A single injection of a hormone that may target brain circuits involved in regulating blood glucose levels leads to sustained diabetes remission in mice and rats, according to a paper published online this week in Nature Medicine. Although the one-time treatment was successful only in rodents with mild forms of diabetes, and its exact mechanism is unknown, it involves a hormone that occurs naturally in the human brain, suggesting that the findings could potentially be translated into a treatment for diabetes in the clinic.

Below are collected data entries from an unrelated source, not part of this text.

(** The stores of a cooperative load of [R] rows: thread [(loadY, loadX)]
    serves the rows [loadY + k * T] at column [loadX]. *)
Lemma in_tile_load (R : Z) (outer : Z -> Z -> bool) (E : Z -> Prop)
      (body : Z -> Z -> Z -> list write) (z : write) :
  0 <= R ->
  (forall ly lx, outer ly lx = true <-> (ly < R /\ E lx)) ->
  In z (flat_map
          (fun t =>
             if outer ((B_X * snd t + fst t) ÷ preloadCases)
                      (Z.rem (B_X * snd t + fst t) preloadCases)
             then
               flat_map
                 (fun y =>
                    if (Z.rem R (B_X * B_Y ÷ preloadCases) =? 0)
                       || (y + (B_X * snd t + fst t) ÷ preloadCases <? R)
                    then body ((B_X * snd t + fst t) ÷ preloadCases)
                              (Z.rem (B_X * snd t + fst t) preloadCases) y
                    else [])
                 (for_range 0 R ((B_X * B_Y) ÷ preloadCases))
             else [])
          (indices (mkDim3 B_X B_Y)))
  <-> exists r lx, 0 <= r < R /\ 0 <= lx < preloadCases /\ E lx
                   /\ In z (body (r mod T) lx (r - r mod T)).
Proof.
  intros HR Houter. destruct tile_threads as [HT HT0].
  fold T. rewrite in_flat_map. split.
  - intros [[tx ty] [Hin Hz]]. simpl fst in Hz; simpl snd in Hz.
    apply in_indices in Hin. simpl in Hin. destruct Hin as [Hx Hy].
    destruct (load_coords_range tx ty Hx Hy) as [Hly Hlx].
    set (ly := (B_X * ty + tx) ÷ preloadCases) in *.
    set (lx := Z.rem (B_X * ty + tx) preloadCases) in *.
    destruct (outer ly lx) eqn:Ho; [|destruct Hz].
    apply Houter in Ho. destruct Ho as [HlyR HE].
    apply in_flat_map in Hz. destruct Hz as [y [Hy' Hz]].
    apply in_for_range in Hy'; [|assumption].
    destruct Hy' as [k [Hk [Ey HyR]]].
    destruct ((Z.rem R T =? 0) || (y + ly <? R)) eqn:Hg; [|destruct Hz].
    assert (Hr : y + ly < R).
    { apply orb_true_iff in Hg. destruct Hg as [Hg|Hg].
      - apply Z.eqb_eq in Hg.
        pose proof (Z.quot_rem' R T) as Eq. rewrite Hg, Z.add_0_r in Eq.
        assert (k < R ÷ T) by nia.
        assert ((k + 1) * T <= T * (R ÷ T)) by nia.
        lia.
      - apply Z.ltb_lt in Hg. assumption. }
    assert (Em : (y + ly) mod T = ly).
    { subst y. rewrite Z.add_0_l, Z.add_comm, Z.mod_add by lia.
      apply Z.mod_small. lia. }
    exists (y + ly), lx. rewrite Em.
    replace (y + ly - ly) with y by ring.
    repeat split; try assumption; lia.
  - intros [r [lx [Hr [Hlx [HE Hz]]]]].
    assert (Hly : 0 <= r mod T < T) by (apply Z.mod_pos_bound; lia).
    destruct (load_coords_thread (r mod T) lx Hly Hlx)
      as [tx [ty [Hx [Hy [E1 E2]]]]].
    exists (tx, ty). split; [apply in_indices; simpl; lia|].
    simpl fst; simpl snd. rewrite E1, E2.
    assert (Hle : r mod T <= r) by (apply Z.mod_le; lia).
    assert (Ho : outer (r mod T) lx = true)
      by (apply Houter; split; [lia|assumption]).
    rewrite Ho. apply in_flat_map. exists (r - r mod T). split.
    + apply in_for_range; [assumption|]. exists (r / T).
      split; [apply Z.div_pos; lia|]. split; [|lia].
      pose proof (Z.div_mod r T ltac:(lia)). lia.
    + replace (r - r mod T + r mod T) with r by ring.
      assert (Hlt : (r <? R) = true) by (apply Z.ltb_lt; lia).
      rewrite Hlt, orb_true_r. assumption.
Qed.

End TileLoad.

(** A table filled by the first [R] threads of the block. *)
Lemma in_table_fill (B_Y B_X R : Z) (val : Z -> Z) (z : write) :
  0 < B_X -> R <= B_X * B_Y ->
  In z (flat_map
          (fun t => if B_X * snd t + fst t <? R
                    then [(B_X * snd t + fst t, val (B_X * snd t + fst t))]
                    else [])
          (indices (mkDim3 B_X B_Y)))
  <-> exists k, 0 <= k < R /\ z = (k, val k).
Proof.
  intros HBX HR. rewrite in_flat_map. split.
  - intros [[tx ty] [Hin Hz]]. simpl fst in Hz; simpl snd in Hz.
    apply in_indices in Hin. simpl in Hin.
    destruct (Z.ltb_spec (B_X * ty + tx) R); [|destruct Hz].
    destruct Hz as [Hz|[]]. exists (B_X * ty + tx). split; [nia|now symmetry].
  - intros [k [Hk ->]]. exists (k mod B_X, k / B_X).
    assert (E : B_X * (k / B_X) + k mod B_X = k) by (symmetry; apply Z.div_mod; lia).
    split.
    + apply in_indices. simpl. split; [apply Z.mod_pos_bound; lia|].
      split; [apply Z.div_pos; lia|apply Z.div_lt_upper_bound; lia].
    + simpl fst; simpl snd. rewrite E.
      assert (Hlt : (k <? R) = true) by (apply Z.ltb_lt; lia).
      rewrite Hlt. now left.
Qed.


Lemma radix_inj (n a b a' b' : Z) :
  0 <= b < n -> 0 <= b' < n -> a * n + b = a' * n + b' -> a = a' /\ b = b'.
Proof. intros. assert (a = a') by nia. subst. lia. Qed.

Lemma in_map_const_pair {A : Type} (f g : Z -> A) (l : list Z) (z : A) (b : bool) :
  In z (if b then map f l else map g l)
  <-> exists c, In c l /\ z = (if b then f c else g c).
Proof.
  destruct b; rewrite in_map_iff; split; intros [c [H1 H2]]; exists c; auto.
Qed.

(** * The block of [weight_acts_kernel2_color] *)

Section ColorBlock.
Variables (B_Y B_X pixelsPerThread preloadCases numColors : Z)
          (scale checkCaseBounds : bool).
Variables (images hidActs : Z -> Z).
Variables (numImages numFilters numModulesX imgSize filterSize paddingStart
           moduleStride imgStride modulesPerBlock scaleTargets scaleOutput : Z).
Variables (blockIdx_x blockIdx_y : Z).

Type 2 diabetes is marked by pathologically elevated levels of blood glucose. Earlier research has shown that injection of fibroblast growth factor 1 (FGF1), a hormone involved in numerous biological processes, into the peripheral blood system has strong antidiabetic effects in mice. However, a potent dose and repeated injections were required to achieve these effects, and this method did not achieve durable remission.
Michael Schwartz and colleagues found that a single injection of FGF1 into the brains of mice or rats with type 2 diabetes normalized the animals’ blood glucose levels for at least the next four months. This antidiabetic effect occurred independently of a persistent change in food intake or body weight, which indicates that the improvement in blood sugar levels was independent of weight loss. The treatment worked in both dietary and genetic models of obesity in mice and in a genetic model of type 2 diabetes in rats.
These results suggest that the brain can strongly influence blood glucose signaling throughout the body. The authors note, however, that injection of FGF1 may lead to structural changes in the brain that need to be explored in future studies.